**ABOUT THIS TASK**
Keeping every word and mark, copy all of the data.

**AVAILABLE DATA**

(** The loop over the formats.  [date_text] is assigned inside the loop
    body, so what one round prepends is still there in the next round; a
    round that raises ([strptime], or the subtraction) goes on to the next
    format, and the loop falling through means [True]. *)
Fixpoint try_formats (now : datetime) (fmts : list format) (date_text : pystr)
  : bool :=
  match fmts with
  | [] => true
  | fmt :: fmts' =>
      let date_text := prepend_year now date_text in
      match strptime date_text fmt with
      | Some article_date =>
          match sub_days now 30 with
          | Some thirty_days_ago => Datetime.ge article_date thirty_days_ago
          | None => try_formats now fmts' date_text
          end
      | None => try_formats now fmts' date_text
      end
  end.

(** [is_recent_article(date_text)], with the moment [datetime.now()] gives. *)
Definition is_recent_article (now : datetime) (date_text : pystr) : bool :=
  try_formats now DATE_FORMATS (clean_date_text date_text).

(* ================================================================== *)
(** ** Summarizer and classifier *)
(* ================================================================== *)

(** The [keywords] dict of [extract_content_summary], in declaration order
    (the order a dict is iterated in). *)
Definition SUMMARY_KEYWORDS : list (pystr * pystr) :=
  [ (u "입시", u "대학입시 관련 중요 공지사항입니다.");
    (u "수능", u "대학수학능력시험 관련 안내사항입니다.");
    (u "전형", u "대학 입학전형 변경 또는 안내사항입니다.");
    (u "모집", u "대학 신입생 모집 관련 정보입니다.");
    (u "원서", u "입학원서 접수 관련 안내입니다.");
    (u "면접", u "입학 면접전형 관련 정보입니다.");
    (u "특목고", u "특목고 입학 관련 안내사항입니다.");
    (u "자사고", u "자율형사립고 관련 정보입니다.") ].

Definition FALLBACK_SUMMARY : pystr :=
  u "입시 관련 중요 정보를 확인하시기 바랍니다.".

(** [for keyword, summary in keywords.items(): if keyword in title: return summary] *)
Fixpoint first_summary (keywords : list (pystr * pystr)) (title : pystr)
  : option pystr :=
  match keywords with
  | [] => None
  | (keyword, summary) :: rest =>
      if contains keyword title then Some summary
      else first_summary rest title
  end.

Definition extract_content_summary (title : pystr) : pystr :=
  match first_summary SUMMARY_KEYWORDS title with
  | Some summary => summary
  | None => FALLBACK_SUMMARY
  end.

Inductive Category : Type :=
  | major_news
  | university_news
  | exam_schedule
  | education_office_news.

(** The string the code stores and queries for a category. *)
Definition category_name (c : Category) : pystr :=
  match c with
  | major_news => u "major_news"
  | university_news => u "university_news"
  | exam_schedule => u "exam_schedule"
  | education_office_news => u "education_office_news"
  end.

Definition category_eqb (a b : Category) : bool :=
  match a, b with
  | major_news, major_news
  | university_news, university_news
  | exam_schedule, exam_schedule
  | education_office_news, education_office_news => true
  | _, _ => false
  end.

Definition ADMISSION_WORDS : list pystr := [u "대입"; u "수능"; u "입시"; u "전형"].
Definition UNIVERSITY_WORDS : list pystr := [u "대학교"; u "대학"].
Definition SCHEDULE_WORDS : list pystr := [u "일정"; u "모집"; u "접수"; u "마감"].

(** [any(word in text for word in words)] *)
Definition any_word_in (words : list pystr) (text : pystr) : bool :=
  existsb (fun word => contains word text) words.

Section Pipeline.

(** [str.lower], the Unicode lower-casing of the Python runtime; nothing
    below depends on which function it is. *)
Variable lower : pystr -> pystr.

Definition classify_article (title : pystr) : Category :=
  let title_lower := lower title in
  if any_word_in ADMISSION_WORDS title_lower then major_news
  else if any_word_in UNIVERSITY_WORDS title_lower then university_news
  else if any_word_in SCHEDULE_WORDS title_lower then exam_schedule
  else education_office_news.

(* ================================================================== *)
(** ** Site registry, pages and the listing extractor *)
(* ================================================================== *)

Record Config : Type := mk_config {
  url : pystr;
  selector : pystr;
  title_selector : pystr;
  date_selector : pystr
}.

Definition EDUCATION_OFFICES : list (pystr * Config) :=
  [ (u "교육부",
     mk_config (u "https://www.moe.go.kr/boardCnts/list.do?boardID=294")
               (u ".board-list-table tbody tr") (u ".title a") (u ".date"));
    (u "서울시교육청",
     mk_config (u "https://www.sen.go.kr/web/services/bbs/bbsList.action?bbsBean.bbsCd=140")
               (u ".bbs-list tbody tr") (u ".subject a") (u ".reg-date"));
    (u "경기도교육청",
     mk_config (u "https://www.goe.go.kr/home/bbs/bbsList.do?menuNo=1020408")
               (u ".board_list tbody tr") (u ".title a") (u ".date"));
    (u "인천시교육청",
     mk_config (u "https://www.ice.go.kr/contents.do?menuNo=200047")
               (u ".list tbody tr") (u ".subject a") (u ".date")) ].

(** An element a selector found: its text and its [href] attribute. *)
Record Tag : Type := mk_tag {
  get_text : pystr;
  href : option pystr
}.

(** A listing row: what [select_one] finds inside it, per selector. *)
Record Element : Type := mk_element {
  select_one : pystr -> option Tag
}.

(** A parsed page: the elements [select] finds, in document order. *)
Record Soup : Type := mk_soup {
  select : pystr -> list Element
}.

(** An HTTP response: whether [raise_for_status] raises on it, and what
    [BeautifulSoup(response.content, 'html.parser')] makes of its body. *)
Record Response : Type := mk_response {
  raise_for_status : result unit;
  BeautifulSoup : result Soup
}.

Record Article : Type := mk_article {
  title : pystr;
  source : pystr;
  link : pystr;
  date : pystr;
  content : pystr;
  category : Category
}.

(** What a pass finds outside the program: the clock, the network and
    whether the Firestore calls go through. *)
Record Env : Type := mk_env {
  now : datetime;                          (* datetime.now() *)
  requests_get : pystr -> result Response; (* requests.get(url, headers, timeout=10) *)
  firestore_client : result unit;          (* firestore.client() *)
  query_get : result unit;                 (* the call that runs a query: .get(), .stream() *)
  batch_commit : result unit               (* the call of batch.commit() *)
}.

(** Lines 117-121: a link that is not empty and does not start with
    ['http'] is put behind the first three ['/']-pieces of the endpoint. *)
Definition resolve_link (config_url link : pystr) : pystr :=
  match link with
  | [] => link
  | _ :: _ =>
      if negb (startswith link (u "http")) then
        let base_url := join [SLASH] (firstn 3 (split SLASH config_url)) in
        base_url ++ link
      else link
  end.

(** The body of the row loop; [None] is a row that is skipped or filtered
    out.  No step of the body raises here, so the handler around it has
    nothing to catch. *)
Definition extract_article (env : Env) (office_name : pystr) (config : Config)
    (element : Element) : option Article :=
  match select_one element (title_selector config) with
  | None => None
  | Some title_element =>
      let title := strip (get_text title_element) in
      let link := match href title_element with Some h => h | None => [] end in
      let link := resolve_link (url config) link in
      let date_text :=
        match select_one element (date_selector config) with
        | Some date_element => strip (get_text date_element)
        | None => []
        end in
      if is_recent_article (now env) date_text then
        Some (mk_article title office_name link date_text
                (extract_content_summary title) (classify_article title))
      else None
  end.

(** The row loop over the elements it is given. *)
Fixpoint extract_articles (env : Env) (office_name : pystr) (config : Config)
    (elements : list Element) : list Article :=
  match elements with
  | [] => []
  | element :: rest =>
      match extract_article env office_name config element with
      | Some article => article :: extract_articles env office_name config rest
      | None => extract_articles env office_name config rest
      end
  end.

(** Lines 97-105: request, status check, parse. *)
Definition fetch_page (env : Env) (config : Config) : result Soup :=
  response <- requests_get env (url config) ;;
  _ <- raise_for_status response ;;
  BeautifulSoup response.

(** [article_elements[:5]] *)
Definition candidate_rows (soup : Soup) (config : Config) : list Element :=
  firstn 5 (select soup (selector config)).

**REPLY TO THE EXERCISE**
(** The loop over the formats.  [date_text] is assigned inside the loop
    body, so what one round prepends is still there in the next round; a
    round that raises ([strptime], or the subtraction) goes on to the next
    format, and the loop falling through means [True]. *)
Fixpoint try_formats (now : datetime) (fmts : list format) (date_text : pystr)
  : bool :=
  match fmts with
  | [] => true
  | fmt :: fmts' =>
      let date_text := prepend_year now date_text in
      match strptime date_text fmt with
      | Some article_date =>
          match sub_days now 30 with
          | Some thirty_days_ago => Datetime.ge article_date thirty_days_ago
          | None => try_formats now fmts' date_text
          end
      | None => try_formats now fmts' date_text
      end
  end.

(** [is_recent_article(date_text)], with the moment [datetime.now()] gives. *)
Definition is_recent_article (now : datetime) (date_text : pystr) : bool :=
  try_formats now DATE_FORMATS (clean_date_text date_text).

(* ================================================================== *)
(** ** Summarizer and classifier *)
(* ================================================================== *)

(** The [keywords] dict of [extract_content_summary], in declaration order
    (the order a dict is iterated in). *)
Definition SUMMARY_KEYWORDS : list (pystr * pystr) :=
  [ (u "입시", u "대학입시 관련 중요 공지사항입니다.");
    (u "수능", u "대학수학능력시험 관련 안내사항입니다.");
    (u "전형", u "대학 입학전형 변경 또는 안내사항입니다.");
    (u "모집", u "대학 신입생 모집 관련 정보입니다.");
    (u "원서", u "입학원서 접수 관련 안내입니다.");
    (u "면접", u "입학 면접전형 관련 정보입니다.");
    (u "특목고", u "특목고 입학 관련 안내사항입니다.");
    (u "자사고", u "자율형사립고 관련 정보입니다.") ].

Definition FALLBACK_SUMMARY : pystr :=
  u "입시 관련 중요 정보를 확인하시기 바랍니다.".

(** [for keyword, summary in keywords.items(): if keyword in title: return summary] *)
Fixpoint first_summary (keywords : list (pystr * pystr)) (title : pystr)
  : option pystr :=
  match keywords with
  | [] => None
  | (keyword, summary) :: rest =>
      if contains keyword title then Some summary
      else first_summary rest title
  end.

Definition extract_content_summary (title : pystr) : pystr :=
  match first_summary SUMMARY_KEYWORDS title with
  | Some summary => summary
  | None => FALLBACK_SUMMARY
  end.

Inductive Category : Type :=
  | major_news
  | university_news
  | exam_schedule
  | education_office_news.

(** The string the code stores and queries for a category. *)
Definition category_name (c : Category) : pystr :=
  match c with
  | major_news => u "major_news"
  | university_news => u "university_news"
  | exam_schedule => u "exam_schedule"
  | education_office_news => u "education_office_news"
  end.

Definition category_eqb (a b : Category) : bool :=
  match a, b with
  | major_news, major_news
  | university_news, university_news
  | exam_schedule, exam_schedule
  | education_office_news, education_office_news => true
  | _, _ => false
  end.

Definition ADMISSION_WORDS : list pystr := [u "대입"; u "수능"; u "입시"; u "전형"].
Definition UNIVERSITY_WORDS : list pystr := [u "대학교"; u "대학"].
Definition SCHEDULE_WORDS : list pystr := [u "일정"; u "모집"; u "접수"; u "마감"].

(** [any(word in text for word in words)] *)
Definition any_word_in (words : list pystr) (text : pystr) : bool :=
  existsb (fun word => contains word text) words.

Section Pipeline.

(** [str.lower], the Unicode lower-casing of the Python runtime; nothing
    below depends on which function it is. *)
Variable lower : pystr -> pystr.

Definition classify_article (title : pystr) : Category :=
  let title_lower := lower title in
  if any_word_in ADMISSION_WORDS title_lower then major_news
  else if any_word_in UNIVERSITY_WORDS title_lower then university_news
  else if any_word_in SCHEDULE_WORDS title_lower then exam_schedule
  else education_office_news.

(* ================================================================== *)
(** ** Site registry, pages and the listing extractor *)
(* ================================================================== *)

Record Config : Type := mk_config {
  url : pystr;
  selector : pystr;
  title_selector : pystr;
  date_selector : pystr
}.

Definition EDUCATION_OFFICES : list (pystr * Config) :=
  [ (u "교육부",
     mk_config (u "https://www.moe.go.kr/boardCnts/list.do?boardID=294")
               (u ".board-list-table tbody tr") (u ".title a") (u ".date"));
    (u "서울시교육청",
     mk_config (u "https://www.sen.go.kr/web/services/bbs/bbsList.action?bbsBean.bbsCd=140")
               (u ".bbs-list tbody tr") (u ".subject a") (u ".reg-date"));
    (u "경기도교육청",
     mk_config (u "https://www.goe.go.kr/home/bbs/bbsList.do?menuNo=1020408")
               (u ".board_list tbody tr") (u ".title a") (u ".date"));
    (u "인천시교육청",
     mk_config (u "https://www.ice.go.kr/contents.do?menuNo=200047")
               (u ".list tbody tr") (u ".subject a") (u ".date")) ].

(** An element a selector found: its text and its [href] attribute. *)
Record Tag : Type := mk_tag {
  get_text : pystr;
  href : option pystr
}.

(** A listing row: what [select_one] finds inside it, per selector. *)
Record Element : Type := mk_element {
  select_one : pystr -> option Tag
}.

(** A parsed page: the elements [select] finds, in document order. *)
Record Soup : Type := mk_soup {
  select : pystr -> list Element
}.

(** An HTTP response: whether [raise_for_status] raises on it, and what
    [BeautifulSoup(response.content, 'html.parser')] makes of its body. *)
Record Response : Type := mk_response {
  raise_for_status : result unit;
  BeautifulSoup : result Soup
}.

Record Article : Type := mk_article {
  title : pystr;
  source : pystr;
  link : pystr;
  date : pystr;
  content : pystr;
  category : Category
}.

(** What a pass finds outside the program: the clock, the network and
    whether the Firestore calls go through. *)
Record Env : Type := mk_env {
  now : datetime;                          (* datetime.now() *)
  requests_get : pystr -> result Response; (* requests.get(url, headers, timeout=10) *)
  firestore_client : result unit;          (* firestore.client() *)
  query_get : result unit;                 (* the call that runs a query: .get(), .stream() *)
  batch_commit : result unit               (* the call of batch.commit() *)
}.

(** Lines 117-121: a link that is not empty and does not start with
    ['http'] is put behind the first three ['/']-pieces of the endpoint. *)
Definition resolve_link (config_url link : pystr) : pystr :=
  match link with
  | [] => link
  | _ :: _ =>
      if negb (startswith link (u "http")) then
        let base_url := join [SLASH] (firstn 3 (split SLASH config_url)) in
        base_url ++ link
      else link
  end.

(** The body of the row loop; [None] is a row that is skipped or filtered
    out.  No step of the body raises here, so the handler around it has
    nothing to catch. *)
Definition extract_article (env : Env) (office_name : pystr) (config : Config)
    (element : Element) : option Article :=
  match select_one element (title_selector config) with
  | None => None
  | Some title_element =>
      let title := strip (get_text title_element) in
      let link := match href title_element with Some h => h | None => [] end in
      let link := resolve_link (url config) link in
      let date_text :=
        match select_one element (date_selector config) with
        | Some date_element => strip (get_text date_element)
        | None => []
        end in
      if is_recent_article (now env) date_text then
        Some (mk_article title office_name link date_text
                (extract_content_summary title) (classify_article title))
      else None
  end.

(** The row loop over the elements it is given. *)
Fixpoint extract_articles (env : Env) (office_name : pystr) (config : Config)
    (elements : list Element) : list Article :=
  match elements with
  | [] => []
  | element :: rest =>
      match extract_article env office_name config element with
      | Some article => article :: extract_articles env office_name config rest
      | None => extract_articles env office_name config rest
      end
  end.

(** Lines 97-105: request, status check, parse. *)
Definition fetch_page (env : Env) (config : Config) : result Soup :=
  response <- requests_get env (url config) ;;
  _ <- raise_for_status response ;;
  BeautifulSoup response.

(** [article_elements[:5]] *)
Definition candidate_rows (soup : Soup) (config : Config) : list Element :=
  firstn 5 (select soup (selector config)).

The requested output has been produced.